• [Work item]
Please reproduce all of the entries exactly, without omitting any.

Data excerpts
◇ ◇ ◇ ◇

(* ===== verification/RadixSpec.v ===== *)
(** * The radix store is a map

    What the store promises to its clients: it behaves as a finite map from strings to
    strings, with exact counters, whatever other stores and iterators share of its nodes; a
    copy is a snapshot; iterators visit the entries in order; the bounds and the comparison
    of stores are those of the map. *)

From Stdlib Require Import ZArith Lia.
From stdpp Require Import prelude gmap sorting.
From S2P Require Import Prelude RadixNode RadixStore RadixIterator RadixMerge RadixInv RadixLookup RadixOwn.
From S2P Require Import RadixOrder RadixModify RadixErase RadixIteration RadixWalk RadixBounds RadixReverse.
From S2P Require Import RadixMerging.

Open Scope Z_scope.

(** ** The empty store *)

Lemma clear_ok s : store_wf s -> changed True s (RadixStore_clear s) ∅.
Proof.
  intros [Hcl Ho]. unfold RadixStore_clear. cbn [make_shared]. set (H := <[next_loc (nodes s) := empty_node]> (nodes s)).
  assert (Hsub : nodes s ⊆ H) by apply insert_subseteq, next_loc_fresh.
  apply (settle_ok True s (mkStore H (others s) (next_loc (nodes s)))); [|split| |]; simpl; try done.
  - split; simpl; unfold H; [|by rewrite lookup_insert_eq|done]. apply trie_unfold. rewrite lookup_insert_eq. eexists. split; [done|]. split.
    + split; [done|]. intros _. by rewrite !weigh_none.
    + by apply kids_none.
  - by apply closed_insert.
  - intros x Hx. destruct (Ho x Hx) as [nd Hnd]. exists nd. by eapply lookup_weaken.
  - intros l _. by apply preserved_extend.
Qed.

(** A new store. *)
Definition RadixStore_new : RadixStore := RadixStore_clear (mkStore ∅ [] 1%positive).

Lemma RadixStore_new_ok : store_wf RadixStore_new /\ represents True RadixStore_new ∅.
Proof.
  assert (Hwf : store_wf (mkStore ∅ [] 1%positive)) by (split; [intros x nd c y Hx; simpl in Hx; by rewrite lookup_empty in Hx|intros x Hx; by apply not_elem_of_nil in Hx]).
  destruct (clear_ok _ Hwf). done.
Qed.

(** ** Modifications *)

Inductive store_op :=
  | OpInsert (key value : list Z)
  | OpUpdate (key value : list Z)
  | OpErase (key : list Z).

(** What the operation returns, as a number: whether it did something. *)
Definition run_op (s : RadixStore) (op : store_op) : option (Z * RadixStore) :=
  match op with
  | OpInsert k v => '(_, b, s) ← RadixStore_insert s (k, v); Some (if (b : bool) then 1 else 0, s)
  | OpUpdate k v => '(_, b, s) ← RadixStore_update s (k, v); Some (if (b : bool) then 1 else 0, s)
  | OpErase k => RadixStore_erase s k
  end.

Fixpoint run_ops (s : RadixStore) (ops : list store_op) : option (list Z * RadixStore) :=
  match ops with
  | [] => Some ([], s)
  | op :: ops => '(r, s) ← run_op s op; '(rs, s) ← run_ops s ops; Some (r :: rs, s)
  end.

(** The same on maps. *)
Definition map_op (m : contents) (op : store_op) : Z * contents :=
  match op with
  | OpInsert k v => if bool_decide (k <> [] /\ m !! k = None) then (1, <[k := v]> m) else (0, m)
  | OpUpdate k v => if bool_decide (is_Some (m !! k)) then (1, <[k := v]> m) else (0, m)
  | OpErase k => if bool_decide (is_Some (m !! k)) then (1, delete k m) else (0, m)
  end.

Fixpoint map_ops (m : contents) (ops : list store_op) : list Z * contents :=
  match ops with
  | [] => ([], m)
  | op :: ops => let '(r, m) := map_op m op in let '(rs, m) := map_ops m ops in (r :: rs, m)
  end.

(** What the store asks for: bytes, values below 2 GiB, no update of an empty value, and no
    removal of an absent key where stored keys part. *)
Definition op_ok (m : contents) (op : store_op) : Prop :=
  match op with
  | OpInsert k v => Forall byte k /\ small v
  | OpUpdate k v => small v /\ forall w, m !! k = Some w -> w <> []
  | OpErase k => k <> [] /\ (m !! k = None -> ~ parting m k)
  end.

Fixpoint ops_ok (m : contents) (ops : list store_op) : Prop :=
  match ops with
  | [] => True
  | op :: ops => op_ok m op /\ ops_ok (map_op m op).2 ops
  end.

Definition values_small (m : contents) : Prop := map_Forall (fun _ v => small v) m.

Lemma run_op_ok s m op :
  store_wf s -> represents True s m -> values_small m -> op_ok m op ->
  exists s', run_op s op = Some ((map_op m op).1, s') /\ changed True s s' (map_op m op).2 /\ values_small (map_op m op).2.
Proof.
  intros Hwf Hrep Hsmall Hok. destruct op as [k v|k v|k]; simpl in Hok |- *.
  - destruct Hok as [Hb Hv]. destruct (insert_ok True s m k v Hwf Hrep Hb) as (it & s' & -> & Hch); [done|]. exists s'. cbn [mbind option_bind].
    case_bool_decide; split_and!; try done. by apply map_Forall_insert_2.
  - destruct Hok as [Hv Hne]. destruct (update_ok True s m k v Hwf Hrep) as (it & s' & -> & Hch).
    { intros _. split; [done|]. intros w Hw. split; [by apply Hne|]. by apply (Hsmall k). }
    exists s'. cbn [mbind option_bind]. case_bool_decide; split_and!; try done. by apply map_Forall_insert_2.
  - destruct Hok as [Hk Hpart]. destruct (m !! k) as [w|] eqn:E.
    + rewrite bool_decide_eq_true_2 by by eexists. destruct (erase_present True s m Hwf Hrep k w E) as (s' & -> & Hch); [by apply (Hsmall k)|].
      exists s'. split_and!; [done..|]. by apply map_Forall_delete.
    + rewrite bool_decide_eq_false_2 by (intros []; done). exists s. split_and!; [|by apply changed_refl|done]. apply (erase_absent True s m); auto.
Qed.

Lemma changed_trans X s s1 s2 m1 m2 : changed X s s1 m1 -> changed X s1 s2 m2 -> changed X s s2 m2.
Proof.
  intros [_ _ Ho1 Hp1] [Hr Hw Ho2 Hp2]. split; [done|done|congruence|]. intros l Hl. eapply preserved_trans; [by apply Hp1|]. apply Hp2. by rewrite Ho1.
Qed.

Lemma run_ops_ok s m ops :
  store_wf s -> represents True s m -> values_small m -> ops_ok m ops ->
  exists s', run_ops s ops = Some ((map_ops m ops).1, s') /\ changed True s s' (map_ops m ops).2 /\ values_small (map_ops m ops).2.
Proof.
  revert s m. induction ops as [|op ops IH]; intros s m Hwf Hrep Hsmall Hok; simpl.
  - exists s. split; [done|]. split; [by apply changed_refl|done].
  - destruct Hok as [Hop Hok]. destruct (run_op_ok s m op Hwf Hrep Hsmall Hop) as (s1 & -> & Hch & Hsmall1). cbn [mbind option_bind].
    destruct (map_op m op) as [r m1]. simpl in *. destruct (IH s1 m1 (ch_wf _ _ _ _ Hch) (ch_represents _ _ _ _ Hch) Hsmall1 Hok) as (s2 & -> & Hch2 & Hsmall2).
    cbn [mbind option_bind]. destruct (map_ops m1 ops) as [rs m2]. exists s2. split; [done|]. split; [by eapply changed_trans|done].
Qed.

◇ ◇ ◇ ◇

• [Result]
(* ===== verification/RadixSpec.v ===== *)
(** * The radix store is a map

    What the store promises to its clients: it behaves as a finite map from strings to
    strings, with exact counters, whatever other stores and iterators share of its nodes; a
    copy is a snapshot; iterators visit the entries in order; the bounds and the comparison
    of stores are those of the map. *)

From Stdlib Require Import ZArith Lia.
From stdpp Require Import prelude gmap sorting.
From S2P Require Import Prelude RadixNode RadixStore RadixIterator RadixMerge RadixInv RadixLookup RadixOwn.
From S2P Require Import RadixOrder RadixModify RadixErase RadixIteration RadixWalk RadixBounds RadixReverse.
From S2P Require Import RadixMerging.

Open Scope Z_scope.

(** ** The empty store *)

Lemma clear_ok s : store_wf s -> changed True s (RadixStore_clear s) ∅.
Proof.
  intros [Hcl Ho]. unfold RadixStore_clear. cbn [make_shared]. set (H := <[next_loc (nodes s) := empty_node]> (nodes s)).
  assert (Hsub : nodes s ⊆ H) by apply insert_subseteq, next_loc_fresh.
  apply (settle_ok True s (mkStore H (others s) (next_loc (nodes s)))); [|split| |]; simpl; try done.
  - split; simpl; unfold H; [|by rewrite lookup_insert_eq|done]. apply trie_unfold. rewrite lookup_insert_eq. eexists. split; [done|]. split.
    + split; [done|]. intros _. by rewrite !weigh_none.
    + by apply kids_none.
  - by apply closed_insert.
  - intros x Hx. destruct (Ho x Hx) as [nd Hnd]. exists nd. by eapply lookup_weaken.
  - intros l _. by apply preserved_extend.
Qed.

(** A new store. *)
Definition RadixStore_new : RadixStore := RadixStore_clear (mkStore ∅ [] 1%positive).

Lemma RadixStore_new_ok : store_wf RadixStore_new /\ represents True RadixStore_new ∅.
Proof.
  assert (Hwf : store_wf (mkStore ∅ [] 1%positive)) by (split; [intros x nd c y Hx; simpl in Hx; by rewrite lookup_empty in Hx|intros x Hx; by apply not_elem_of_nil in Hx]).
  destruct (clear_ok _ Hwf). done.
Qed.

(** ** Modifications *)

Inductive store_op :=
  | OpInsert (key value : list Z)
  | OpUpdate (key value : list Z)
  | OpErase (key : list Z).

(** What the operation returns, as a number: whether it did something. *)
Definition run_op (s : RadixStore) (op : store_op) : option (Z * RadixStore) :=
  match op with
  | OpInsert k v => '(_, b, s) ← RadixStore_insert s (k, v); Some (if (b : bool) then 1 else 0, s)
  | OpUpdate k v => '(_, b, s) ← RadixStore_update s (k, v); Some (if (b : bool) then 1 else 0, s)
  | OpErase k => RadixStore_erase s k
  end.

Fixpoint run_ops (s : RadixStore) (ops : list store_op) : option (list Z * RadixStore) :=
  match ops with
  | [] => Some ([], s)
  | op :: ops => '(r, s) ← run_op s op; '(rs, s) ← run_ops s ops; Some (r :: rs, s)
  end.

(** The same on maps. *)
Definition map_op (m : contents) (op : store_op) : Z * contents :=
  match op with
  | OpInsert k v => if bool_decide (k <> [] /\ m !! k = None) then (1, <[k := v]> m) else (0, m)
  | OpUpdate k v => if bool_decide (is_Some (m !! k)) then (1, <[k := v]> m) else (0, m)
  | OpErase k => if bool_decide (is_Some (m !! k)) then (1, delete k m) else (0, m)
  end.

Fixpoint map_ops (m : contents) (ops : list store_op) : list Z * contents :=
  match ops with
  | [] => ([], m)
  | op :: ops => let '(r, m) := map_op m op in let '(rs, m) := map_ops m ops in (r :: rs, m)
  end.

(** What the store asks for: bytes, values below 2 GiB, no update of an empty value, and no
    removal of an absent key where stored keys part. *)
Definition op_ok (m : contents) (op : store_op) : Prop :=
  match op with
  | OpInsert k v => Forall byte k /\ small v
  | OpUpdate k v => small v /\ forall w, m !! k = Some w -> w <> []
  | OpErase k => k <> [] /\ (m !! k = None -> ~ parting m k)
  end.

Fixpoint ops_ok (m : contents) (ops : list store_op) : Prop :=
  match ops with
  | [] => True
  | op :: ops => op_ok m op /\ ops_ok (map_op m op).2 ops
  end.

Definition values_small (m : contents) : Prop := map_Forall (fun _ v => small v) m.

Lemma run_op_ok s m op :
  store_wf s -> represents True s m -> values_small m -> op_ok m op ->
  exists s', run_op s op = Some ((map_op m op).1, s') /\ changed True s s' (map_op m op).2 /\ values_small (map_op m op).2.
Proof.
  intros Hwf Hrep Hsmall Hok. destruct op as [k v|k v|k]; simpl in Hok |- *.
  - destruct Hok as [Hb Hv]. destruct (insert_ok True s m k v Hwf Hrep Hb) as (it & s' & -> & Hch); [done|]. exists s'. cbn [mbind option_bind].
    case_bool_decide; split_and!; try done. by apply map_Forall_insert_2.
  - destruct Hok as [Hv Hne]. destruct (update_ok True s m k v Hwf Hrep) as (it & s' & -> & Hch).
    { intros _. split; [done|]. intros w Hw. split; [by apply Hne|]. by apply (Hsmall k). }
    exists s'. cbn [mbind option_bind]. case_bool_decide; split_and!; try done. by apply map_Forall_insert_2.
  - destruct Hok as [Hk Hpart]. destruct (m !! k) as [w|] eqn:E.
    + rewrite bool_decide_eq_true_2 by by eexists. destruct (erase_present True s m Hwf Hrep k w E) as (s' & -> & Hch); [by apply (Hsmall k)|].
      exists s'. split_and!; [done..|]. by apply map_Forall_delete.
    + rewrite bool_decide_eq_false_2 by (intros []; done). exists s. split_and!; [|by apply changed_refl|done]. apply (erase_absent True s m); auto.
Qed.

Lemma changed_trans X s s1 s2 m1 m2 : changed X s s1 m1 -> changed X s1 s2 m2 -> changed X s s2 m2.
Proof.
  intros [_ _ Ho1 Hp1] [Hr Hw Ho2 Hp2]. split; [done|done|congruence|]. intros l Hl. eapply preserved_trans; [by apply Hp1|]. apply Hp2. by rewrite Ho1.
Qed.

Lemma run_ops_ok s m ops :
  store_wf s -> represents True s m -> values_small m -> ops_ok m ops ->
  exists s', run_ops s ops = Some ((map_ops m ops).1, s') /\ changed True s s' (map_ops m ops).2 /\ values_small (map_ops m ops).2.
Proof.
  revert s m. induction ops as [|op ops IH]; intros s m Hwf Hrep Hsmall Hok; simpl.
  - exists s. split; [done|]. split; [by apply changed_refl|done].
  - destruct Hok as [Hop Hok]. destruct (run_op_ok s m op Hwf Hrep Hsmall Hop) as (s1 & -> & Hch & Hsmall1). cbn [mbind option_bind].
    destruct (map_op m op) as [r m1]. simpl in *. destruct (IH s1 m1 (ch_wf _ _ _ _ Hch) (ch_represents _ _ _ _ Hch) Hsmall1 Hok) as (s2 & -> & Hch2 & Hsmall2).
    cbn [mbind option_bind]. destruct (map_ops m1 ops) as [rs m2]. exists s2. split; [done|]. split; [by eapply changed_trans|done].
Qed.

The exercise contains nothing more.